FIG 3With the exception of Enterococcus, gut communities of VRE-infected and uninfected patients do not differ. When we excluded Enterococcus OTU enriched in VRE-infected patients, we found no remaining difference in bacterial community composition, either visually (principal-component analysis) or via permutation testing (P = 0.12 by PERMANOVA).

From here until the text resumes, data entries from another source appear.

(** cp s/f rvk:g *)
Definition ex_cps : Desk (Site (Vault Mem.MemStore) nat MemRootStore) * result tree_err string :=
  @cpStore mod_sha toy_ed toy_gcm keyed_kem toy_cap_json ex_dj ex_fj _ _ _ ex_blobs ex_quiet mem_root_store ex_host ex_cc ex_draw 2 ["s"; "f"] "g" (Some ex_fp)
    false PubNil (mkDesk (mkOS ex_disk 0) ex_fsite).

Lemma ex_cps_clean : ex_clean (si_blobs (dk_blobs ex_cps.1)).
Proof. apply is_clean_ok. vm_compute. reflexivity. Qed.
Lemma ex_cps_ok : ex_cps.2 = Ok "g".
Proof. vm_compute. reflexivity. Qed.
Lemma ex_lands : lands_at ∅ "g" ["d"] ["d"].
Proof. split; [exact ex_dest|]. split; [done|]. split; [apply ex_way|]. by left. Qed.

FIG 4Rapid and dramatic change in gut microbiota among hospitalized patients. We calculated the dissimilarity between admission and subsequent (index, time at risk) gut communities in both cohorts with Jaccard distance. Both cases and controls exhibited rapid changes in gut communities during hospitalization, with Jaccard distance changing at an exponential rate. Cases and controls did not differ from each other in temporal disruption of gut microbiota. Dashed lines in the figure represent the 95% confidence interval for predicted mean Jaccard distance (inner ribbon) and predicted Jaccard distance for an individual subject (outer ribbon).

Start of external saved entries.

(* ===== verification/Browse.v ===== *)
(** * internal/ledger: browsing and opening the database (ledger.go)

    [Entries] lists the shard rows that match a filter, a page at a time; the
    filter is a LIKE pattern and a membership test, evaluated by the database.
    [migrateSchema] brings a database of any earlier release to the current
    schema, each migration in a transaction of its own. What is modelled of SQL is
    what these statements use: LIKE with an escape character, ORDER BY, LIMIT and
    OFFSET, CREATE TABLE IF NOT EXISTS and ALTER TABLE ADD COLUMN. *)

From Stdlib Require Import Ascii.
From stdpp Require Import pretty.
From S2P Require Import Prelude GoLib Store Ledger Defense.

(** ** strings and the dialects *)

Definition upper (c : byte) : byte := let n := b2Z c in if (97 <=? n) && (n <=? 122) then Z2b (n - 32) else c.
Definition lower (c : byte) : byte := let n := b2Z c in if (65 <=? n) && (n <=? 90) then Z2b (n + 32) else c.
(** [strings.ToUpper] and [ToLower] of ASCII; no other letter becomes a
    hexadecimal digit. *)
Definition ToUpper (s : bytes) : bytes := upper <$> s.
Definition ToLower (s : bytes) : bytes := lower <$> s.

Inductive driver := SQLite | Postgres.
#[export] Instance driver_eq_dec : EqDecision driver.
Proof. solve_decision. Defined.

Definition resolveDriver (name : bytes) : option driver :=
  let s := ToLower (TrimSpace name) in
  if decide (s = [] ∨ s = text "sqlite" ∨ s = text "sqlite3") then Some SQLite
  else if decide (s = text "postgres" ∨ s = text "postgresql" ∨ s = text "pgx") then Some Postgres
  else None.

Inductive journal := JDelete | JWal | JTruncate.
Definition resolveJournalMode (mode : bytes) : option journal :=
  let s := ToLower (TrimSpace mode) in
  if decide (s = [] ∨ s = text "delete") then Some JDelete
  else if decide (s = text "wal") then Some JWal
  else if decide (s = text "truncate") then Some JTruncate
  else None.

(** The checks of [Open] before the database is opened. *)
Inductive open_err := OpenDriver | OpenJournal | OpenDSN.
Definition open_mode (name mode dsn : bytes) : result open_err (driver * option journal) :=
  match resolveDriver name with
  | None => Err OpenDriver
  | Some SQLite => match resolveJournalMode mode with Some j => Ok (SQLite, Some j) | None => Err OpenJournal end
  | Some Postgres => if decide (TrimSpace dsn = []) then Err OpenDSN else Ok (Postgres, None)
  end.

(** Placeholders: the [n]-th question mark becomes $n. *)
Fixpoint bind_from (n : N) (query : bytes) : bytes :=
  match query with
  | [] => []
  | c :: query => if decide (c = chr "?") then chr "$" :: text (pretty n) ++ bind_from (n + 1) query else c :: bind_from n query
  end.
Definition bindPostgres : bytes → bytes := bind_from 1.
Definition bind (d : driver) (query : bytes) : bytes := if decide (d = Postgres) then bindPostgres query else query.

(** ** LIKE *)

Definition escapeLike (s : bytes) : bytes :=
  s ≫= λ c, if decide (c = chr "\" ∨ c = chr "%" ∨ c = chr "_") then [chr "\"; c] else [c].

(** SQL's LIKE with the escape character backslash; [fold] is what the dialect
    compares characters by. *)
Fixpoint like (fold : byte → byte) (pat s : bytes) {struct pat} : bool :=
  match pat with
  | [] => bool_decide (s = [])
  | c :: pat =>
      if decide (c = chr "\") then
        match pat, s with
        | c :: pat, d :: s => bool_decide (fold c = fold d) && like fold pat s
        | _, _ => false
        end
      else if decide (c = chr "%") then
        (fix any (s : bytes) : bool := like fold pat s || match s with [] => false | _ :: s => any s end) s
      else match s with
           | [] => false
           | d :: s => (bool_decide (c = chr "_") || bool_decide (fold c = fold d)) && like fold pat s
           end
  end.
(** SQLite ignores the case of ASCII letters, PostgreSQL does not. *)
Definition like_fold (d : driver) : byte → byte := match d with SQLite => upper | Postgres => λ c, c end.

(** ** Entries *)

Record LedgerFilter := mkFilter { lf_Prefix : bytes; lf_Owner : bytes; lf_Limit : Z; lf_Offset : Z }.
Record LedgerEntry := mkLEntry {
  le_ShardID : ShardID; le_Size : Z; le_Created : Z; le_OwnerCount : Z; le_HasStripe : bool; le_K : Z; le_M : Z; le_Siblings : Z }.
Record EntriesResult := mkEntries { er_Entries : list LedgerEntry; er_Total : Z; er_Limit : Z; er_Offset : Z }.
Definition DefaultEntryLimit : Z := 100.

(** hex(s.id), UPPER(encode(s.id, 'hex')) *)
Definition hex_upper (id : bytes) : bytes := ToUpper (text (Hex.EncodeToString id)).

(** The WHERE clause: its conditions on a shard row. *)
Definition ledgerFilterClause (d : driver) (f : LedgerFilter) (l : Ledger) (id : ShardID) : bool :=
  (let p := TrimSpace (lf_Prefix f) in
   if decide (p = []) then true else like (like_fold d) (escapeLike (ToUpper p) ++ [chr "%"]) (hex_upper id))
  && (if decide (lf_Owner f = []) then true else bool_decide (is_Some (owners l !! (id, lf_Owner f)))).

(** A row of the join, and the code that reads it. *)
Definition scanEntry (l : Ledger) (id : ShardID) (s : ShardRow) : result ledger_err LedgerEntry :=
  if decide (length id ≠ 32%nat) then Err ErrIDColumn
  else
    let cnt := Z.of_nat (length (owners_of id l)) in
    Ok match stripes l !! id with
       | Some st => mkLEntry id (size s) (created s) cnt true (st_k st) (st_m st) (Z.of_nat (length (st_siblings st)) / 32)
       | None => mkLEntry id (size s) (created s) cnt false 0 0 0
       end.

Fixpoint scan_entries (l : Ledger) (rows : list (ShardID * ShardRow)) : result ledger_err (list LedgerEntry) :=
  match rows with
  | [] => Ok []
  | (id, s) :: rows => e ← scanEntry l id s; es ← scan_entries l rows; Ok (e :: es)
  end.

(** The matching rows, ORDER BY created DESC, id. *)
Definition matching (d : driver) (f : LedgerFilter) (l : Ledger) : list (ShardID * ShardRow) :=
  sort_by2 (λ x, - created x.2) (λ x, bytes_key x.1) (List.filter (λ x, ledgerFilterClause d f l x.1) (map_to_list (shards l))).

Definition Entries (d : driver) (f : LedgerFilter) (l : Ledger) : result ledger_err EntriesResult :=
  let limit := if lf_Limit f <=? 0 then DefaultEntryLimit else lf_Limit f in
  let offset := Z.max (lf_Offset f) 0 in
  es ← scan_entries l (take (Z.to_nat limit) (drop (Z.to_nat offset) (matching d f l)));
  Ok (mkEntries es (Z.of_nat (length (matching d f l))) limit offset).

(** ** Lemmas: patterns *)

Lemma upper_lower c : upper (lower c) = upper c.
Proof. by destruct c. Qed.
Lemma lower_upper c : lower (upper c) = lower c.
Proof. by destruct c. Qed.
Lemma upper_upper c : upper (upper c) = upper c.
Proof. by destruct c. Qed.

Lemma like_any fold s : like fold [chr "%"] s = true.
Proof. induction s as [|c s IH]; [done|]. cbn in *. exact IH. Qed.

FIG 5Presence of Blautia species on admission is predictive of decreased Enterococcus abundance at the time of VRE acquisition. A random forest regression model identified seven OTUs present on admission that predicted subsequent relative abundance of Enterococcus spp. Of these, the presence of Enterobacteriaceae spp., Lactobacillus spp., and Blautia spp. were significant predictors of the final relative abundance of Enterococcus spp.. Only Lactobacillus spp. and Blautia spp. remained significant after correcting for multiple testing. Significance was determined using the Mann-Whitney U test controlled for multiple comparisons.